=== Available data ===

Lemma recursive_delete_spec fuel s m d p x : fs_ok s m -> 3 <= d -> points s d p x -> is_reg x = false -> tall (parents m) d fuel ->
  fs_wp (rdpdr_fuse_recursive_delete_dir_with_rinode fuel (Some p))
    (fun r s' => r = 0 /\ exists m', fs_ok s' m' /\ later s s' /\ removed m d m') s.
Proof.
  revert s m d p x. induction fuel as [|fuel IH]; intros s m d p x [H T] Hd Hp Hr Ht; [done|].
  destruct (points_repr _ _ _ _ _ H Hp) as [Hx Hix]. cbn [rdpdr_fuse_recursive_delete_dir_with_rinode].
  fs_step. eapply fs_wp_inode_at; [apply Hp|]. rewrite Hr. fs_step.
  eapply fs_wp_mono; [|apply (fs_wp_each (cleared m d) _ s m H)].
  - intros _ s' (mk & H' & L' & C). destruct (p_self _ _ _ (proj1 C) _ Hx) as [n Hn].
    pose proof (later_points _ _ _ _ _ _ _ _ H H' L' Hp Hn) as Hp'. rewrite <- (l_next _ _ L') in C. pose proof (cleared_all _ _ _ _ H' C) as Hkd.
    fs_step. eapply fs_wp_inode_at; [apply Hp'|].
    destruct (pruned_removed m d mk x T Hd Hx (proj1 C) Hkd (fun i => small_count _ _ i H')) as (n' & R & E). rewrite Hn in E. injection E as E.
    eapply fs_wp_unlink; [split; [exact H'|apply C]|done|exact Hp'|done|]. intros s'' H'' L''. fs_step. split; [done|].
    eexists. split; [done|]. split; [by etrans|]. by rewrite E in *.
  - by apply cleared_start.
  - intros j mk s' Hj H' L' C Hno. apply cleared_skip; [done|]. intros (y & Hy & _)%lookup_parents. congruence.
  - intros j mk s' q y Hj H' L' C Hy Hq. destruct (p_self _ _ _ (proj1 C) _ Hx) as [n Hn].
    pose proof (later_points _ _ _ _ _ _ _ _ H H' L' Hp Hn) as Hp'. pose proof (parents_lookup _ _ _ Hy) as Hpy.
    fs_step. eapply fs_wp_inode_at; [apply Hp'|]. cbn [inode set_nentries]. rewrite Hix.
    destruct (Z.eqb_spec (parent_inode y) d) as [Hyd|Hyd].
    + rewrite Hyd in Hpy. pose proof (p_tree _ _ _ (proj1 C)) as T'. assert (3 <= j) as Hj3 by (eapply child_high; [exact T'| |lia|done..]; lia).
      destruct (is_reg y) eqn:Hry.
      * pose proof (reg_no_kids _ _ _ T' Hy Hry) as Hkj. eapply fs_wp_unlink_tail; [by split|done..|]. intros s'' [H'' _] L''.
        eexists. split; [done|]. split; [done|]. eapply cleared_removed; [done..|].
        apply unlink_removed; [done..|]. intros i. by eapply small_count.
      * fs_step. eapply fs_wp_mono; [|apply (IH s' mk j q y); [by split|done..|]].
        -- intros r s'' (_ & m'' & [? ?] & ? & ?). fs_step. exists m''. split; [done|]. split; [done|]. by eapply cleared_removed.
        -- cbn in Ht. assert (forall i c, parents mk !! i = Some c -> parents m !! i = Some c) as Hsub
             by (intros; eapply pruned_parents; [apply C|by eexists|done]). eapply tall_sub; [exact Hsub|]. apply Ht. by apply Hsub.
    + fs_step. exists mk. split; [done|]. split; [done|]. apply cleared_skip; [done|]. rewrite Hpy. congruence.
Qed.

=== What the exercise asks ===
Using the entries above, return exactly the lines from the line with "- intros _ s'" to the line with "-- cbn in Ht.", counting both of those lines.

=== Response for this exercise ===
  - intros _ s' (mk & H' & L' & C). destruct (p_self _ _ _ (proj1 C) _ Hx) as [n Hn].
    pose proof (later_points _ _ _ _ _ _ _ _ H H' L' Hp Hn) as Hp'. rewrite <- (l_next _ _ L') in C. pose proof (cleared_all _ _ _ _ H' C) as Hkd.
    fs_step. eapply fs_wp_inode_at; [apply Hp'|].
    destruct (pruned_removed m d mk x T Hd Hx (proj1 C) Hkd (fun i => small_count _ _ i H')) as (n' & R & E). rewrite Hn in E. injection E as E.
    eapply fs_wp_unlink; [split; [exact H'|apply C]|done|exact Hp'|done|]. intros s'' H'' L''. fs_step. split; [done|].
    eexists. split; [done|]. split; [by etrans|]. by rewrite E in *.
  - by apply cleared_start.
  - intros j mk s' Hj H' L' C Hno. apply cleared_skip; [done|]. intros (y & Hy & _)%lookup_parents. congruence.
  - intros j mk s' q y Hj H' L' C Hy Hq. destruct (p_self _ _ _ (proj1 C) _ Hx) as [n Hn].
    pose proof (later_points _ _ _ _ _ _ _ _ H H' L' Hp Hn) as Hp'. pose proof (parents_lookup _ _ _ Hy) as Hpy.
    fs_step. eapply fs_wp_inode_at; [apply Hp'|]. cbn [inode set_nentries]. rewrite Hix.
    destruct (Z.eqb_spec (parent_inode y) d) as [Hyd|Hyd].
    + rewrite Hyd in Hpy. pose proof (p_tree _ _ _ (proj1 C)) as T'. assert (3 <= j) as Hj3 by (eapply child_high; [exact T'| |lia|done..]; lia).
      destruct (is_reg y) eqn:Hry.
      * pose proof (reg_no_kids _ _ _ T' Hy Hry) as Hkj. eapply fs_wp_unlink_tail; [by split|done..|]. intros s'' [H'' _] L''.
        eexists. split; [done|]. split; [done|]. eapply cleared_removed; [done..|].
        apply unlink_removed; [done..|]. intros i. by eapply small_count.
      * fs_step. eapply fs_wp_mono; [|apply (IH s' mk j q y); [by split|done..|]].
        -- intros r s'' (_ & m'' & [? ?] & ? & ?). fs_step. exists m''. split; [done|]. split; [done|]. by eapply cleared_removed.
        -- cbn in Ht. assert (forall i c, parents mk !! i = Some c -> parents m !! i = Some c) as Hsub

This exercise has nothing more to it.